Tuesday, March 05, 2013

Compliance can serve as a powerful motivator for protecting corporate technology environments, but it should not be the only factor IT security teams focus on. According to Computerworld contributor Jaikumar Vijayan, over-emphasis on compliance has led to gaps in data protection strategies. Meeting requirements such as Payment Card Industry standards is an essential step in safeguarding digital assets, but focusing solely on those provisions can leave room for improvement. 

"Compliance requirements are often static and prescriptive, according to security executives," Vijayan wrote. "Compliance gives organizations a way to measure the outcome of security efforts, though the measurements can be misleading and provide only a one-time snapshot."
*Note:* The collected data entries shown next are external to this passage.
(** * RelayPlane proxy: complexity classifier and SSE streaming relay

    A shallow embedding of [classifyComplexity] (routing/complexity-classifier)
    and of the streaming module ([SSEWriter], [streamProviderResponse],
    [aggregateStreamingResponse]), followed by the properties established
    about them.

    Conventions of the embedding.
    - A JavaScript string is a [string]: a sequence of code units, here the
      code units U+0000..U+00FF.  [length] is the number of code units.
    - A value that came out of [JSON.parse] is a [json]; a missing property
      ([undefined]) is [None].
    - Code that can throw returns an [option].
    - Stateful objects (the HTTP response, the [SSEWriter]) are records that
      are passed along explicitly. *)

From Stdlib Require Import String Ascii List Bool Arith ZArith Lia.
From Stdlib Require Import Floats.PrimFloat.
Import ListNotations.

Set Warnings "-register-all".

Open Scope string_scope.
Open Scope list_scope.
Open Scope nat_scope.

(* ================================================================== *)
(** * Part I: the program *)
(* ================================================================== *)

(** ** The string operations of the host language that the code uses *)

Module JsString.

Definition LF : ascii := "010"%char.
Definition CR : ascii := "013"%char.

(** A one-character string holding a line feed, the separator of
    [split('\n')] and [join('\n')]. *)
Definition nl : string := String LF "".

(** [s.startsWith(p)] *)
Fixpoint startsWith (p s : string) : bool :=
  match p, s with
  | "", _ => true
  | String a p', String b s' => Ascii.eqb a b && startsWith p' s'
  | String _ _, "" => false
  end.

(** [s.slice(n)] for [0 <= n] *)
Fixpoint slice (n : nat) (s : string) : string :=
  match n, s with
  | O, _ => s
  | S n', String _ s' => slice n' s'
  | S _, "" => ""
  end.

(** [s.split(sep)] for a separator of one character: never empty. *)
Fixpoint split (sep : ascii) (s : string) : list string :=
  match s with
  | "" => [""]
  | String c s' =>
      if Ascii.eqb c sep then "" :: split sep s'
      else match split sep s' with
           | h :: t => String c h :: t
           | [] => [String c ""]
           end
  end.

(** [parts.join(sep)] *)
Definition join (sep : string) (parts : list string) : string :=
  String.concat sep parts.

(** [lines.pop()] seen as a pure function: the last element, and the array
    without it. *)
Definition pop_value (l : list string) : option string :=
  match l with
  | [] => None
  | _ => Some (last l "")
  end.

Definition pop_rest (l : list string) : list string := removelast l.

(** White space in the sense of [String.prototype.trim], among the code
    units U+0000..U+00FF: TAB, LF, VT, FF, CR, SP and NBSP. *)
Definition isWhiteSpace (c : ascii) : bool :=
  let n := nat_of_ascii c in
  ((9 <=? n) && (n <=? 13)) || (n =? 32) || (n =? 160).

Fixpoint trimStart (s : string) : string :=
  match s with
  | "" => ""
  | String c s' => if isWhiteSpace c then trimStart s' else s
  end.

Fixpoint trimEnd (s : string) : string :=
  match s with
  | "" => ""
  | String c s' =>
      match trimEnd s' with
      | "" => if isWhiteSpace c then "" else String c ""
      | r => String c r
      end
  end.

(** [s.trim()] *)
Definition trim (s : string) : string := trimEnd (trimStart s).

(** A string of white space only. *)
Fixpoint blank (s : string) : bool :=
  match s with
  | "" => true
  | String c s' => isWhiteSpace c && blank s'
  end.

(** [toLowerCase] on one code unit of U+0000..U+00FF: A-Z and the
    capital letters U+00C0..U+00DE (all but the multiplication sign U+00D7)
    move up by 32. *)
Definition lowerChar (c : ascii) : ascii :=
  let n := nat_of_ascii c in
  if ((65 <=? n) && (n <=? 90))
     || ((192 <=? n) && (n <=? 222) && negb (n =? 215))
  then ascii_of_nat (n + 32)
  else c.

(** [s.toLowerCase()] *)
Fixpoint toLowerCase (s : string) : string :=
  match s with
  | "" => ""
  | String c s' => String (lowerChar c) (toLowerCase s')
  end.

(** A string is truthy when it is not empty. *)
Definition truthy (s : string) : bool :=
  match s with
  | "" => false
  | _ => true
  end.

End JsString.

(** ** JSON values *)

Module Json.

(** What [JSON.parse] produces.  The fields of an object are kept in the
    order they were written; when a key is written twice the later one wins,
    as in [JSON.parse] and in an object literal. *)
Inductive json : Type :=
| JNull
| JBool (b : bool)
| JNum (x : float)
| JStr (s : string)
| JArr (items : list json)
| JObj (fields : list (string * json)).

(** [o[k]] on the fields of an object: [None] is [undefined]. *)
Fixpoint field (k : string) (fields : list (string * json)) : option json :=
  match fields with
  | [] => None
  | (k', v) :: rest =>
      match field k rest with
      | Some later => Some later
      | None => if String.eqb k' k then Some v else None
      end
  end.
According to Vijayan, audit-related fears have made compliance a "full-time job" for IT teams. However, Anup Ghosh, founder of security firm Invincea, suggested that many of the time-consuming tasks have less to do with IT security and more to do with proving that a business is meeting requirements. This means that a firm may be compliant even while implementing minimally effective safeguards. 

A more effective approach
Protecting organizational data requires seeing compliance in a more holistic way, while overarching IT security needs are met. It may be beneficial for businesses to adopt managed hosting services, so that internal teams are not overburdened with compliance tasks. While some companies have been reticent to shift critical tasks to a third-party provider, doing so can improve security postures. As eSecurity Planet contributor Paul Rubens recently noted, this has been showcased by the increasing sophistication of cloud-based security tools.

One of the improvements Rubens highlighted is better endpoint security. He used the example of cloud-based antivirus solutions. Because every web-enabled device in a company accesses these tools, each endpoint serves as an effective malware monitoring platform. This allows for quicker improvements to the software. However, cloud hosting environments also yield the advantage of storing assets within a centralized environment rather than moving data across a variety of platforms and devices. 
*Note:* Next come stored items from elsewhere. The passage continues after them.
Lemma getItem_expires_field_witness :
  0 <= 40 <= MAX_SAFE_INTEGER ∧
  safe_expiry "k" function_entry ∧
  getItem JSON.lib "k" 40 function_entry =
    (Normal {| cids := _prepareCids "k"; data := JString "";
               error := Some "Function was saved, unable to retrieve the value";
               result := false; expires := 60 |},
     function_entry) ∧
  ∃ expireDate,
    parseInt (item_text (stored function_entry (cid_expire (_prepareCids "k"))))
      = Some expireDate ∧
    40 < expireDate ∧ 60 = expireDate - 40 ∧ safe_integer 60.
Proof.
  assert (0 <= 40 <= MAX_SAFE_INTEGER) as Hnow by (vm_compute; split; discriminate).
  assert (safe_expiry "k" function_entry) as Hsafe.
  { intros e He. vm_compute in He. injection He as <-.
    vm_compute. split; discriminate. }
  assert (getItem JSON.lib "k" 40 function_entry =
    (Normal {| cids := _prepareCids "k"; data := JString "";
               error := Some "Function was saved, unable to retrieve the value";
               result := false; expires := 60 |},
     function_entry)) as H by (vm_compute; reflexivity).
  split; [exact Hnow|]. split; [exact Hsafe|]. split; [exact H|].
  apply (proj2 (getItem_expires_field JSON.lib "k" 40 _ _ _ Hnow Hsafe H)).
  right; left; reflexivity.
Defined.

(** *** The type tag *)

Lemma encode_default Json v text :
  String.eqb (typeof v) "function" = false →
  ¬ known_tag (Some (typeof v)) →
  encode Json (typeof v) v = Normal (JString text) →
  toString v = Normal text.
Proof.
  unfold known_tag, encode. intros _ Hk.
  destruct v; simpl in *; try (exfalso; apply Hk; auto; fail);
    intros [= <-]; reflexivity.
Qed.

(** C9.  On any store, [getItem] ends in its unknown-type branch only
    when the stored tag is none of [object], [number], [boolean],
    [string] (nor [function]).  After a successful [setItem] of [v] the
    stored tag is [typeof v], a live [getItem] dispatches on exactly that
    tag, and it ends in the unknown-type branch only when [v] went
    through the default branch of the switch of [setItem], which stored
    [v.toString()]. *)
Theorem type_tag_invariant Json k :
  (∀ now (w w' : Window) r,
     getItem Json k now w = (Normal r, w') →
     error r = Some "Unknown data type was saved" →
     ¬ known_tag (stored w (cid_type (_prepareCids k))) ∧
     stored w (cid_type (_prepareCids k)) ≠ Some "function") ∧
  (∀ v expire now (w w' : Window),
     setItem Json (JString k) v expire now w = (Normal true, w') →
     stored w' (cid_type (_prepareCids k)) = Some (typeof v) ∧
     (∀ now' expireDate,
        parseInt (item_text (stored w' (cid_expire (_prepareCids k)))) = Some expireDate →
        now' < expireDate →
        getItem Json k now' w' =
          decode Json {| cids := _prepareCids k; data := JString ""; error := None;
                         result := false; expires := expireDate - now' |}
                 (Some (typeof v)) (stored w' (cid_data (_prepareCids k))) w') ∧
     (∀ now' r w'',
        getItem Json k now' w' = (Normal r, w'') →
        error r = Some "Unknown data type was saved" →
        ¬ known_tag (Some (typeof v)) ∧
        ∃ text, toString v = Normal text ∧
                stored w' (cid_data (_prepareCids k)) = Some text)).
Proof.
  assert (∀ now (w w' : Window) r,
     getItem Json k now w = (Normal r, w') →
     error r = Some "Unknown data type was saved" →
     ¬ known_tag (stored w (cid_type (_prepareCids k))) ∧
     stored w (cid_type (_prepareCids k)) ≠ Some "function") as Hany.
  { intros now w w' r H Herr.
    destruct (lsExists w) eqn:Hw.
    2: { destruct w as [[st|]]; [discriminate|].
         change {| localStorage := None |} with unavailable in H.
         rewrite getItem_unavailable in H. injection H as <- <-. discriminate Herr. }
    rewrite getItem_available in H by assumption. cbv zeta in H.
    destruct (stored w (cid_data (_prepareCids k)));
      [|injection H as <- <-; discriminate Herr].
    destruct (parseInt _) as [expireDate|];
      [|injection H as <- <-; discriminate Herr].
    destruct (now <? expireDate);
      [|injection H as <- <-; discriminate Herr].
    apply decode_cases in H as (_ & _ & _ & Hcases).
    destruct Hcases as [(_ & _ & E)|[(_ & _ & _ & E)|(Hk & Hf & _ & _ & _)]];
      [simpl in E; congruence|congruence|auto]. }
  split; [exact Hany|].
  intros v expire now w w' Hset.
  apply setItem_true in Hset
    as (key & text & printed & [= <-] & Hf & He & Hp & Hw & ->).
  destruct (stored_after_writes k text (typeof v) (expiry printed now) w Hw)
    as (Hd & Hty & Hex & Hw').
  cbv zeta in *.
  split; [exact Hty|]. split.
  - intros now' expireDate Hparse Hlive.
    rewrite getItem_available by assumption. cbv zeta.
    rewrite Hd, Hty, Hparse.
    destruct (Z.ltb_spec now' expireDate); [reflexivity|lia].
  - intros now' r w'' Hget Herr.
    destruct (Hany _ _ _ _ Hget Herr) as [Hk _]. rewrite Hty in Hk.
    split; [exact Hk|]. exists text. split; [|exact Hd].
    by apply (encode_default Json).
Qed.

Lemma type_tag_invariant_witness :
  setItem JSON.lib (JString "k") (JSymbol "s") JUndefined 0 (empty_store 100)
    = (Normal true, symbol_entry) ∧
  stored symbol_entry (cid_type (_prepareCids "k")) = Some (typeof (JSymbol "s")) ∧
  getItem JSON.lib "k" 5 symbol_entry =
    (Normal {| cids := _prepareCids "k"; data := JString "";
               error := Some "Unknown data type was saved";
               result := false; expires := 3599995 |},
     symbol_entry) ∧
  ¬ known_tag (stored symbol_entry (cid_type (_prepareCids "k"))).
Proof.
  assert (setItem JSON.lib (JString "k") (JSymbol "s") JUndefined 0 (empty_store 100)
          = (Normal true, symbol_entry)) as Hset by (vm_compute; reflexivity).
  assert (getItem JSON.lib "k" 5 symbol_entry =
    (Normal {| cids := _prepareCids "k"; data := JString "";
               error := Some "Unknown data type was saved";
               result := false; expires := 3599995 |},
     symbol_entry)) as Hget by (vm_compute; reflexivity).
  split; [exact Hset|]. split; [|split; [exact Hget|]].
  - apply (proj1 (proj2 (type_tag_invariant JSON.lib "k") _ _ _ _ _ Hset)).
  - apply (proj1 (proj1 (type_tag_invariant JSON.lib "k") _ _ _ _ Hget eq_refl)).
Defined.

(** *** Errors that leave the operations *)

(** [getItem] has no [try]: what [unserialize] throws on the stored text
    of an [object] entry leaves [getItem]. *)
Lemma getItem_propagates_parse_error Json k now expireDate text e (w : Window) :
  stored w (cid_data (_prepareCids k)) = Some text →
  stored w (cid_type (_prepareCids k)) = Some "object" →
  parseInt (item_text (stored w (cid_expire (_prepareCids k)))) = Some expireDate →
  now < expireDate →
  parse Json text = Throw e →
  getItem Json k now w = (Throw e, w).
Proof.
  intros Hd Hty Hex Hlive Hparse.
  assert (lsExists w = true) as Hw.
  { destruct w as [[st|]]; [reflexivity|discriminate]. }
  rewrite getItem_available by assumption. cbv zeta.
  rewrite Hd, Hty, Hex. destruct (Z.ltb_spec now expireDate); [|lia].
  unfold decode, unserialize. simpl. run. by rewrite Hparse.
Qed.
"[T]his harms cybercriminals because they can only get a return on their investment in malware from the time it is launched to the point when endpoints are aware of it and block it," Rubens wrote. "Since cloud-based technology makes this window shorter, the potential to make profits decreases."

While there are some remaining concerns, such as access control, in regard to cloud security, a thorough vetting process can ensure that providers enable effective safeguards to meet their customers' data protection needs.